**YOUR GOAL:** In the entries that follow, the line with "destruct arg as [c|a]; simpl; [trivial|]." opens the range and the line with "induction items as" closes it; repeat that range exactly, both lines included.

────────

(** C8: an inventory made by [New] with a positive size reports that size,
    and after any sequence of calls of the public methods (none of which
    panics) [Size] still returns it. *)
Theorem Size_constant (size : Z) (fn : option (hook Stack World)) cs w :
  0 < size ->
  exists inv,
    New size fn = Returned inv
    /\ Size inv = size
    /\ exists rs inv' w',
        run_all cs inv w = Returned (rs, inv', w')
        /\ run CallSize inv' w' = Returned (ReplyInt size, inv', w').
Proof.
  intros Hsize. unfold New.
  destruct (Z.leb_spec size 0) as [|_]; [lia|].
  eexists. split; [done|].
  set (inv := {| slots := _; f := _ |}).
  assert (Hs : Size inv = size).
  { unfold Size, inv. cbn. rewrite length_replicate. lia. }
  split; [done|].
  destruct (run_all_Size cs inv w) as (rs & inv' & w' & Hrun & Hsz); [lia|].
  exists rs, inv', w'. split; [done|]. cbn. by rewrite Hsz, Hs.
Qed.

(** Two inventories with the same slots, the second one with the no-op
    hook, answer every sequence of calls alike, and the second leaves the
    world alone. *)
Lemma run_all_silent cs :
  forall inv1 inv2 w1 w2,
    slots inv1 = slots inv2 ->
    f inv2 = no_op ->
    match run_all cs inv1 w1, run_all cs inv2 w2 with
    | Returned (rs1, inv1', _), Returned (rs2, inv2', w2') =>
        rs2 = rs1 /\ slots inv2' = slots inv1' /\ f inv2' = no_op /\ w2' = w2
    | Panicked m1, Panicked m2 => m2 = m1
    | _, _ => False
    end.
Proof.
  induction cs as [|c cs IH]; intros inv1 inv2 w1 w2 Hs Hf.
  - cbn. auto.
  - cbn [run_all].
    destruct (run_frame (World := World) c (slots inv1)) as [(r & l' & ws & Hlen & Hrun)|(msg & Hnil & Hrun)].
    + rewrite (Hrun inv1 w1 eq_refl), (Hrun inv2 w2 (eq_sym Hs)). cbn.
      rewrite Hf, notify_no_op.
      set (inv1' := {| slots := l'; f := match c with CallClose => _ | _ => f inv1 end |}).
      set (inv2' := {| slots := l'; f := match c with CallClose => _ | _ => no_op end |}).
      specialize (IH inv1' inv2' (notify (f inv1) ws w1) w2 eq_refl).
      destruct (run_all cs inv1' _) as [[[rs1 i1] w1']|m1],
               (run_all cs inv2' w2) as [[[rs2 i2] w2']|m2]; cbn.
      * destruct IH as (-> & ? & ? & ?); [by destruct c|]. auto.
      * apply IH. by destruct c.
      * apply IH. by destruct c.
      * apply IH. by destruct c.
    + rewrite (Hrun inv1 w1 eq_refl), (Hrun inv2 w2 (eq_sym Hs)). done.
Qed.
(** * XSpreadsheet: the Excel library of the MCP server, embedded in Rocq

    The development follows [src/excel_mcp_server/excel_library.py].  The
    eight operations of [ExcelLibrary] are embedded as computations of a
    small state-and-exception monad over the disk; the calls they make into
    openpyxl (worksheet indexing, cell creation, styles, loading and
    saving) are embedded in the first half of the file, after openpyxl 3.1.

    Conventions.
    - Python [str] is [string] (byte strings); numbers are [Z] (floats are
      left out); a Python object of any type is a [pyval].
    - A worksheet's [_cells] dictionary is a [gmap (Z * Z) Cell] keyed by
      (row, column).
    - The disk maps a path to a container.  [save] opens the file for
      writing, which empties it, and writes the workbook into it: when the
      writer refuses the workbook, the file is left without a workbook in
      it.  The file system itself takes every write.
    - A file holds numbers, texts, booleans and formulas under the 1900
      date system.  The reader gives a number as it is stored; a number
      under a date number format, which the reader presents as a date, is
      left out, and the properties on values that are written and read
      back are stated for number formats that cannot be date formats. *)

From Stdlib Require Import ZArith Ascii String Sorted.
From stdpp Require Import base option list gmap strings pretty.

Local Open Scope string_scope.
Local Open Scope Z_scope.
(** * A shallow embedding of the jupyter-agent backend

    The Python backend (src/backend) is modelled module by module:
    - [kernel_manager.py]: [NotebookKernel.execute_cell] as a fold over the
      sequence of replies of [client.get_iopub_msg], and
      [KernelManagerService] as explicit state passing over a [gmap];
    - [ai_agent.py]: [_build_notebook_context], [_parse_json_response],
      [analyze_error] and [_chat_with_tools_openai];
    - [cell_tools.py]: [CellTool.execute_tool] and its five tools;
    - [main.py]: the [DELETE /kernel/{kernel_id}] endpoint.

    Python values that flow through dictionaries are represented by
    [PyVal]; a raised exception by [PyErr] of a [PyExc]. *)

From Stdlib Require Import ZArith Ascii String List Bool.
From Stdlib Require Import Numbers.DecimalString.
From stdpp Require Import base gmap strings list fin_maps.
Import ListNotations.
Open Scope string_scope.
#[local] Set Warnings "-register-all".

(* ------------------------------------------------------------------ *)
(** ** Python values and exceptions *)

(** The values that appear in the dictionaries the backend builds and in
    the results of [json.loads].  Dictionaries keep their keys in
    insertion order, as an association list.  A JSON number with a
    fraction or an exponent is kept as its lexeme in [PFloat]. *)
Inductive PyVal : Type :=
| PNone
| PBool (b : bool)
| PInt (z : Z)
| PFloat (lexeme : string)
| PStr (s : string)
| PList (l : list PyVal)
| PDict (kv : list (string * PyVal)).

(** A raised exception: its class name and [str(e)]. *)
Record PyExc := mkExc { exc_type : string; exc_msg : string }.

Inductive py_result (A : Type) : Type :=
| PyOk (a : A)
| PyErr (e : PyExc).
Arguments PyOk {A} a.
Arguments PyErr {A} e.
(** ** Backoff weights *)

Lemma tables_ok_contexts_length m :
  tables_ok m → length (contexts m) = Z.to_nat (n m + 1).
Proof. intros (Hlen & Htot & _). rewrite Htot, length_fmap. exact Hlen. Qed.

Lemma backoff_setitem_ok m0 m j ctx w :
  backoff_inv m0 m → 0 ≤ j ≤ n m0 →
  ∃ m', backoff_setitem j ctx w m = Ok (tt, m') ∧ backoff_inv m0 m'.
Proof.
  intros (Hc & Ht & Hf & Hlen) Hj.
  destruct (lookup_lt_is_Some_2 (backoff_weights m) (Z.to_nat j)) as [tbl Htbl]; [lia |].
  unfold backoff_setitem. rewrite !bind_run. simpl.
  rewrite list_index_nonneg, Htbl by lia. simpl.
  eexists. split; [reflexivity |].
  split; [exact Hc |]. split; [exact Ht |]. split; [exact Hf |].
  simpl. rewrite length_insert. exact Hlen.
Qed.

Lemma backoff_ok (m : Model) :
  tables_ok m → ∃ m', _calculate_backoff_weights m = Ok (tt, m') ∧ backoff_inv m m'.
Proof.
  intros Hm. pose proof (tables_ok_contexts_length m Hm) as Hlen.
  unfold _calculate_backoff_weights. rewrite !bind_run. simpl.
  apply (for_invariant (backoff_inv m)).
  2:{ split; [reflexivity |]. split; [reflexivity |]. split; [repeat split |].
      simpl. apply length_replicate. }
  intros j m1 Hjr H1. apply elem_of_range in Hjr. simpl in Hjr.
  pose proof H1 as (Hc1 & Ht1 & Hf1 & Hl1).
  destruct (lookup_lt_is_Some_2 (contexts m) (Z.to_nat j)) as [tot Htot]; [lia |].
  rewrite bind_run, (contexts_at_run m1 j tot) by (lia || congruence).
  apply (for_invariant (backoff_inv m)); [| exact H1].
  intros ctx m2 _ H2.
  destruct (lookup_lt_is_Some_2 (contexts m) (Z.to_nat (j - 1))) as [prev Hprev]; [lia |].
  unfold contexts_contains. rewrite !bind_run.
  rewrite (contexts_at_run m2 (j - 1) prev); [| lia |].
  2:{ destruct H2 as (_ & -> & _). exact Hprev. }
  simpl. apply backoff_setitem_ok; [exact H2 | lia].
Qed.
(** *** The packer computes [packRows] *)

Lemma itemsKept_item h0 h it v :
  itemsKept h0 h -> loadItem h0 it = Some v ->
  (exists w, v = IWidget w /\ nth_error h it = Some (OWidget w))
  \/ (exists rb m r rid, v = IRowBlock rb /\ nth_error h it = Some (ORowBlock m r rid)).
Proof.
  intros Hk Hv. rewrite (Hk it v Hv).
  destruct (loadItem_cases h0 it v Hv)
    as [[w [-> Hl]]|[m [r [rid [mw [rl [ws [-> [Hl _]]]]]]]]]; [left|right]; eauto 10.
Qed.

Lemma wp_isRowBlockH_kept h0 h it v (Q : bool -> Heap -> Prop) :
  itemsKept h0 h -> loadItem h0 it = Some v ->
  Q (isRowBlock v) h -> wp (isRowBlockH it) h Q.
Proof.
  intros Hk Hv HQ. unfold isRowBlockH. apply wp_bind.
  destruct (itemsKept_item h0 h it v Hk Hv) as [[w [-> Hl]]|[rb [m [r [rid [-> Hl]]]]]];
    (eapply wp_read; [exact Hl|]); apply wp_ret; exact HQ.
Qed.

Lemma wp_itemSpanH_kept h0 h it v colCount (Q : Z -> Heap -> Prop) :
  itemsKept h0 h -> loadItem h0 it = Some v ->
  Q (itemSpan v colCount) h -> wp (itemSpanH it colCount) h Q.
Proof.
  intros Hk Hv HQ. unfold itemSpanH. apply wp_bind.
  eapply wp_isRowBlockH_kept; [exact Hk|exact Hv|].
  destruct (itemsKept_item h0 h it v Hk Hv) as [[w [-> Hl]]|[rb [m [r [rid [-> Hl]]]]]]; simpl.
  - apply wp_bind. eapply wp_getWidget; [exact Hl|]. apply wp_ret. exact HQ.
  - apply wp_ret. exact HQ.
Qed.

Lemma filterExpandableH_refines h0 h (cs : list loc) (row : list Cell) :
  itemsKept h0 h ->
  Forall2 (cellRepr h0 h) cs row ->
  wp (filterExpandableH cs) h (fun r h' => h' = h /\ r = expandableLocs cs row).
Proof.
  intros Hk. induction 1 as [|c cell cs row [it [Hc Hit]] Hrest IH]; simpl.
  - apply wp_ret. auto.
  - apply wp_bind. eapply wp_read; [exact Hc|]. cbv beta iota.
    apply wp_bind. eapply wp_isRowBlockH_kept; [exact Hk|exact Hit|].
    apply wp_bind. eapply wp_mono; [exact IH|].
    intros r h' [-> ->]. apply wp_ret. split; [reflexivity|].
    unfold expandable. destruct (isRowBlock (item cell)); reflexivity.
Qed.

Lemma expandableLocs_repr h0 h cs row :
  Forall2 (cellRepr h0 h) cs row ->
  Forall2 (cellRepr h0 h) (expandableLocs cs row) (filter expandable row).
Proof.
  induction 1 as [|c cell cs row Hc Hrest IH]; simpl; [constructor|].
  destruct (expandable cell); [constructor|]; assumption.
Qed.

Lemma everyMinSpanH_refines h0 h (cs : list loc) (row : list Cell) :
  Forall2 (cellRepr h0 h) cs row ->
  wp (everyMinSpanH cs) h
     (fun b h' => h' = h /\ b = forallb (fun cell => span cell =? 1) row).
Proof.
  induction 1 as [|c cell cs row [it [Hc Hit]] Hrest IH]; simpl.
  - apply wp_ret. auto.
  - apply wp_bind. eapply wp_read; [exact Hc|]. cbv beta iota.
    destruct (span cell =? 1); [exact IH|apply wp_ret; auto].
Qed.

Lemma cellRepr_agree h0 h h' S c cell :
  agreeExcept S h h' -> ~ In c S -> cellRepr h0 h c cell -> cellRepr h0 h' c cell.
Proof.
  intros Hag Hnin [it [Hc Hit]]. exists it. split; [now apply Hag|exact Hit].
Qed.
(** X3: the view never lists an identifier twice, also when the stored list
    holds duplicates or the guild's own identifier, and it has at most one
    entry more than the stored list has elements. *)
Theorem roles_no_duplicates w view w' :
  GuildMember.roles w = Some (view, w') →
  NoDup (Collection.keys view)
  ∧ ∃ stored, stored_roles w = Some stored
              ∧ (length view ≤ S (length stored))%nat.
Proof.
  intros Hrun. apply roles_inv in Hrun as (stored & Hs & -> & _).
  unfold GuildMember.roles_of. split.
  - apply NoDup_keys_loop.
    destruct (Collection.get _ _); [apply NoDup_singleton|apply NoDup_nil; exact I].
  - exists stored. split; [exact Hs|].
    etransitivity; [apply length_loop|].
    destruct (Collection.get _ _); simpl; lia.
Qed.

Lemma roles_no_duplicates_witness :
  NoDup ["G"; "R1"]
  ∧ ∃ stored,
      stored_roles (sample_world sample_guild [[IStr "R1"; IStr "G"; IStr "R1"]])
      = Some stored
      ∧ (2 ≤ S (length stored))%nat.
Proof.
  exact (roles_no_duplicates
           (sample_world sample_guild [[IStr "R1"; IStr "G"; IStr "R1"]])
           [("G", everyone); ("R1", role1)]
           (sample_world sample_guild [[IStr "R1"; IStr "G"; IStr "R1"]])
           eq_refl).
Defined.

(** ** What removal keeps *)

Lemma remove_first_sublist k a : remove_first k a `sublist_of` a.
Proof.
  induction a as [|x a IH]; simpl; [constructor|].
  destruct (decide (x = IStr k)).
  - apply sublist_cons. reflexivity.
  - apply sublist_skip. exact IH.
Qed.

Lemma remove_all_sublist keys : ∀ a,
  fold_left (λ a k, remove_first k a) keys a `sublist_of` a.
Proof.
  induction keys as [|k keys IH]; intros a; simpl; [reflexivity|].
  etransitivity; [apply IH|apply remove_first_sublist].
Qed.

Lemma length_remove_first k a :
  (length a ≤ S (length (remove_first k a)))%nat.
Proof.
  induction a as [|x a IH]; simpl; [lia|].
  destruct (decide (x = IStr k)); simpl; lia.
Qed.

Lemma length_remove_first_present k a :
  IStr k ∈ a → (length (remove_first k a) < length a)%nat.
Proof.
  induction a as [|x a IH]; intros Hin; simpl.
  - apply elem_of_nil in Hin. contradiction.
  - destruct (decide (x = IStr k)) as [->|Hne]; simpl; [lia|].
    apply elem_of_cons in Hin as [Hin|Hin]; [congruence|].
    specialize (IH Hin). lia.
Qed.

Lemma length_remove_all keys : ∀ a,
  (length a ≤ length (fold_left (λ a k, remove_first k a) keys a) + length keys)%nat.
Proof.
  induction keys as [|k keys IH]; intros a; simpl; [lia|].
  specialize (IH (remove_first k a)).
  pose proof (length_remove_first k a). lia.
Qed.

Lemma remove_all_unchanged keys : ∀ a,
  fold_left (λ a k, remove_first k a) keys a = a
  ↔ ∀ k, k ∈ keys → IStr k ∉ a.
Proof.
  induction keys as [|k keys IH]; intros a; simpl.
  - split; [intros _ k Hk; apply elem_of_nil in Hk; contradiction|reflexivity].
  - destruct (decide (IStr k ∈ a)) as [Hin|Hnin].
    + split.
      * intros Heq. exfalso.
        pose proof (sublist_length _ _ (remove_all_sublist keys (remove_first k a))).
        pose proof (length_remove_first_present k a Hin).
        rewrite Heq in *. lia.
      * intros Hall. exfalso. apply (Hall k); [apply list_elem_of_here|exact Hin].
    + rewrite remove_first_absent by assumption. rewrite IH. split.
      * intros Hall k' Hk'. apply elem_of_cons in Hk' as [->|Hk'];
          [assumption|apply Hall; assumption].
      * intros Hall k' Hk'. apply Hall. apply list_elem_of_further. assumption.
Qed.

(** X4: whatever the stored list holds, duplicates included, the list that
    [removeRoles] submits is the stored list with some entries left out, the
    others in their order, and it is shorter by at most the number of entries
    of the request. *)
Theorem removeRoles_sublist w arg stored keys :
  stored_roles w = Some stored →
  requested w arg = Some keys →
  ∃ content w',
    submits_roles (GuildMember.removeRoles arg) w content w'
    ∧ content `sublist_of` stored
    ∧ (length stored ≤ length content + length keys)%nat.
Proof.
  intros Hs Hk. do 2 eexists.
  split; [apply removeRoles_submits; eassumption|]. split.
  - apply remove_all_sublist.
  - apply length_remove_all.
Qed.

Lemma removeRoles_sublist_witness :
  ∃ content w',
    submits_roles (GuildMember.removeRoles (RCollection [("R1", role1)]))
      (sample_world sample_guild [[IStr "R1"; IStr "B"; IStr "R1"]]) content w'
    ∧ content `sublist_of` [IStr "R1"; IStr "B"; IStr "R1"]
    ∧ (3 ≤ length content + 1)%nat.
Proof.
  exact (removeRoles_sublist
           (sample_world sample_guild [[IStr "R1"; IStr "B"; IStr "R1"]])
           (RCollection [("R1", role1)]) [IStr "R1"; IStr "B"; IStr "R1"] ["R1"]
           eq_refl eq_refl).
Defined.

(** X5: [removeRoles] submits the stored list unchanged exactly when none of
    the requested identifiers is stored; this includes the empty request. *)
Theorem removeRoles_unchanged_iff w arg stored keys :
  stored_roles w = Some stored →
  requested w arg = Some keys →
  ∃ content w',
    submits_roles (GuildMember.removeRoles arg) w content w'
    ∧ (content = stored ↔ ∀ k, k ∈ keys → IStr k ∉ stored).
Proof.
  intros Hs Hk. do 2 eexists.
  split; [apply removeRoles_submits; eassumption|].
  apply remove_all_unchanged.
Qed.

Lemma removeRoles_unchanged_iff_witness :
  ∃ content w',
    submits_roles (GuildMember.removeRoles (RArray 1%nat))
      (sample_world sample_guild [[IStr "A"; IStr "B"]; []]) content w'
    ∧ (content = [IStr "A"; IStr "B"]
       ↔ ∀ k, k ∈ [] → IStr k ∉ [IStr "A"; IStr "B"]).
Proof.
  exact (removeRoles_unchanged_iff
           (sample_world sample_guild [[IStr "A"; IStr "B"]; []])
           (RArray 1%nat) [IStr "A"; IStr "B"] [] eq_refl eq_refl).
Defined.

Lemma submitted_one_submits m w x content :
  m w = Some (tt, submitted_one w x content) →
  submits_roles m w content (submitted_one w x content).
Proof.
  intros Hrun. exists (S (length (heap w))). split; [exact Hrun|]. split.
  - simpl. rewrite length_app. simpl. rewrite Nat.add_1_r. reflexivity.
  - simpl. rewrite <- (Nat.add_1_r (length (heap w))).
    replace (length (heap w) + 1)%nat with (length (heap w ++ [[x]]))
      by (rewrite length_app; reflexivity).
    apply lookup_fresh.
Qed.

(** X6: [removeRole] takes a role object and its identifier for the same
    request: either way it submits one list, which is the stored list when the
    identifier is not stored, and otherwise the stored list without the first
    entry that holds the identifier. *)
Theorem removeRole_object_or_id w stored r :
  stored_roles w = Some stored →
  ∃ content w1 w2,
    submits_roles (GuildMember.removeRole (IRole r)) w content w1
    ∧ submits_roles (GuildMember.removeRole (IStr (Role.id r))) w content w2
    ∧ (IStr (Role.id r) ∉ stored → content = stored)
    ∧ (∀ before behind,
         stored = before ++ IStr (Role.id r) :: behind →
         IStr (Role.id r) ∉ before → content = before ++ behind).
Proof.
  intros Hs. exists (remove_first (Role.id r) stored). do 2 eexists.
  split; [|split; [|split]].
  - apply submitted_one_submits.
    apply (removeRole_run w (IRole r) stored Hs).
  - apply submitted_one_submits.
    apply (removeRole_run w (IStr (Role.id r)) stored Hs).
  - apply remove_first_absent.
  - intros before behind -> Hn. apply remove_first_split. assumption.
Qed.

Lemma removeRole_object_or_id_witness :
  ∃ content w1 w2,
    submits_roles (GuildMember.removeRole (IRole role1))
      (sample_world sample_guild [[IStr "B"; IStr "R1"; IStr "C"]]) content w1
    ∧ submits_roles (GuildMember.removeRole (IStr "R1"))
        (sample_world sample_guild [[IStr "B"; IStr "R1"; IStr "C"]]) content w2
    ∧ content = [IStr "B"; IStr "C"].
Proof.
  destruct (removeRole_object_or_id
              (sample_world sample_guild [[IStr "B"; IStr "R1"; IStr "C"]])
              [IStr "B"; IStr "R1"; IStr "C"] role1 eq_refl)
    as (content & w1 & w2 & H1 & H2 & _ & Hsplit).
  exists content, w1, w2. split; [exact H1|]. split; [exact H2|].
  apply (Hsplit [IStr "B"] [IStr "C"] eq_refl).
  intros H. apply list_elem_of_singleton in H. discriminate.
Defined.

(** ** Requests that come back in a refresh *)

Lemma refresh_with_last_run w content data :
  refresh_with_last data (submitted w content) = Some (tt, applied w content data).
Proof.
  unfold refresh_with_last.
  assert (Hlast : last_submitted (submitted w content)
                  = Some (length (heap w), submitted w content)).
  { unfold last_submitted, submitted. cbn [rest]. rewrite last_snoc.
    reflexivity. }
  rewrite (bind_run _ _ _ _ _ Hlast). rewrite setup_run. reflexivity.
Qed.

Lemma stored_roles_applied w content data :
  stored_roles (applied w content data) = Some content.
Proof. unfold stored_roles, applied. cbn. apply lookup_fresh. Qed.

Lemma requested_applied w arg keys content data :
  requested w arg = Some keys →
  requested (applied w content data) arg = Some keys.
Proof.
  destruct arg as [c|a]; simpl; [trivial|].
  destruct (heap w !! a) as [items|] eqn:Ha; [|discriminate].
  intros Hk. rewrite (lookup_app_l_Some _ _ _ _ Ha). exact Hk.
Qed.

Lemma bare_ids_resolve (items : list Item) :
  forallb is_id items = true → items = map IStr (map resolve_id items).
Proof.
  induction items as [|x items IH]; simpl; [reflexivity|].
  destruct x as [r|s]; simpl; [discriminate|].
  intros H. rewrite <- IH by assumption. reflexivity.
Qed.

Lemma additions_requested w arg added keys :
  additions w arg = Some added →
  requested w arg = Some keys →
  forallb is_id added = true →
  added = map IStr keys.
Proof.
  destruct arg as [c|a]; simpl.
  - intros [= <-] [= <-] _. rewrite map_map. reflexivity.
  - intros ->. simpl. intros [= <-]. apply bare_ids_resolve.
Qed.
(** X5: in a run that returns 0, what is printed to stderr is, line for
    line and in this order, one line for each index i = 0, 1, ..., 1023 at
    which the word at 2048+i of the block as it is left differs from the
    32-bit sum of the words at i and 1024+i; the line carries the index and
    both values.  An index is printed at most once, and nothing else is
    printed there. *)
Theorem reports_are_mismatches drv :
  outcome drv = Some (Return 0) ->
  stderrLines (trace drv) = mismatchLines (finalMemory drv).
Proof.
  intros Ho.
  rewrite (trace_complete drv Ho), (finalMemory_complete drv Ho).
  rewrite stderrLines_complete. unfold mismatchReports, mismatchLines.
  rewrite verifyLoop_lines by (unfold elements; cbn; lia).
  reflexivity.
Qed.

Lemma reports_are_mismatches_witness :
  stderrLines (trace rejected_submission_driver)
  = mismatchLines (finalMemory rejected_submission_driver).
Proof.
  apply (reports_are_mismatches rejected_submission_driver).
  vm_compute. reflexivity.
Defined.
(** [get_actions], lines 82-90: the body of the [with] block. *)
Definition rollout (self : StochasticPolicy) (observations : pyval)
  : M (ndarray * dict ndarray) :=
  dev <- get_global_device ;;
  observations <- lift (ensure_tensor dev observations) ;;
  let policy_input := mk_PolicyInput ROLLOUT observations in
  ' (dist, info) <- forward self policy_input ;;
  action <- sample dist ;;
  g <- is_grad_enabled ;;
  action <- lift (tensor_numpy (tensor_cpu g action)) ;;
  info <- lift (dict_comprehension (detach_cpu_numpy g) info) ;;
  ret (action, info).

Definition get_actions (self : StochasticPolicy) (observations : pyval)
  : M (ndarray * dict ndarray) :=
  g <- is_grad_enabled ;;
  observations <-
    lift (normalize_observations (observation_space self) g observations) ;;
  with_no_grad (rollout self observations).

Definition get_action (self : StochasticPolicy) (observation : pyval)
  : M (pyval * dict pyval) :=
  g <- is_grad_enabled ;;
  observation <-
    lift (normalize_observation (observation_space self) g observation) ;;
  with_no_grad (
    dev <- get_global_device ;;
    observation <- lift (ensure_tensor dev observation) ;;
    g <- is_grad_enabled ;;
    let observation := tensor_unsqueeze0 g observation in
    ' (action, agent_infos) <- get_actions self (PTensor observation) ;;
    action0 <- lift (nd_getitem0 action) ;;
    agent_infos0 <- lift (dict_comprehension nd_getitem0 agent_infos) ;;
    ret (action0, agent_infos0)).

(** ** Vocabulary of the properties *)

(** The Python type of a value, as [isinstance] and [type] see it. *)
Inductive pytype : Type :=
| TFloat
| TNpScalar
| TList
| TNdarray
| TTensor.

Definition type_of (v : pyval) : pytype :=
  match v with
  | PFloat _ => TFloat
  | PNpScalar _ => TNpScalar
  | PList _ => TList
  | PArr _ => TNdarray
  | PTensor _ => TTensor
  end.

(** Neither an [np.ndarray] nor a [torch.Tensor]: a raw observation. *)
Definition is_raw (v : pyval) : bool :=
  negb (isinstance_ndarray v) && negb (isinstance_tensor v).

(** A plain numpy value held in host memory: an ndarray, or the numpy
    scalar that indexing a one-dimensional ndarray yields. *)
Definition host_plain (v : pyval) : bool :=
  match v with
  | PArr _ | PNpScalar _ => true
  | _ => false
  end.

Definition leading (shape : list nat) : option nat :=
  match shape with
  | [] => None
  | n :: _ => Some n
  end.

────────

**ANSWER BOX:**
  destruct arg as [c|a]; simpl; [trivial|].
  destruct (heap w !! a) as [items|] eqn:Ha; [|discriminate].
  intros Hk. rewrite (lookup_app_l_Some _ _ _ _ Ha). exact Hk.
Qed.

Lemma bare_ids_resolve (items : list Item) :
  forallb is_id items = true → items = map IStr (map resolve_id items).
Proof.
  induction items as [|x items IH]; simpl; [reflexivity|].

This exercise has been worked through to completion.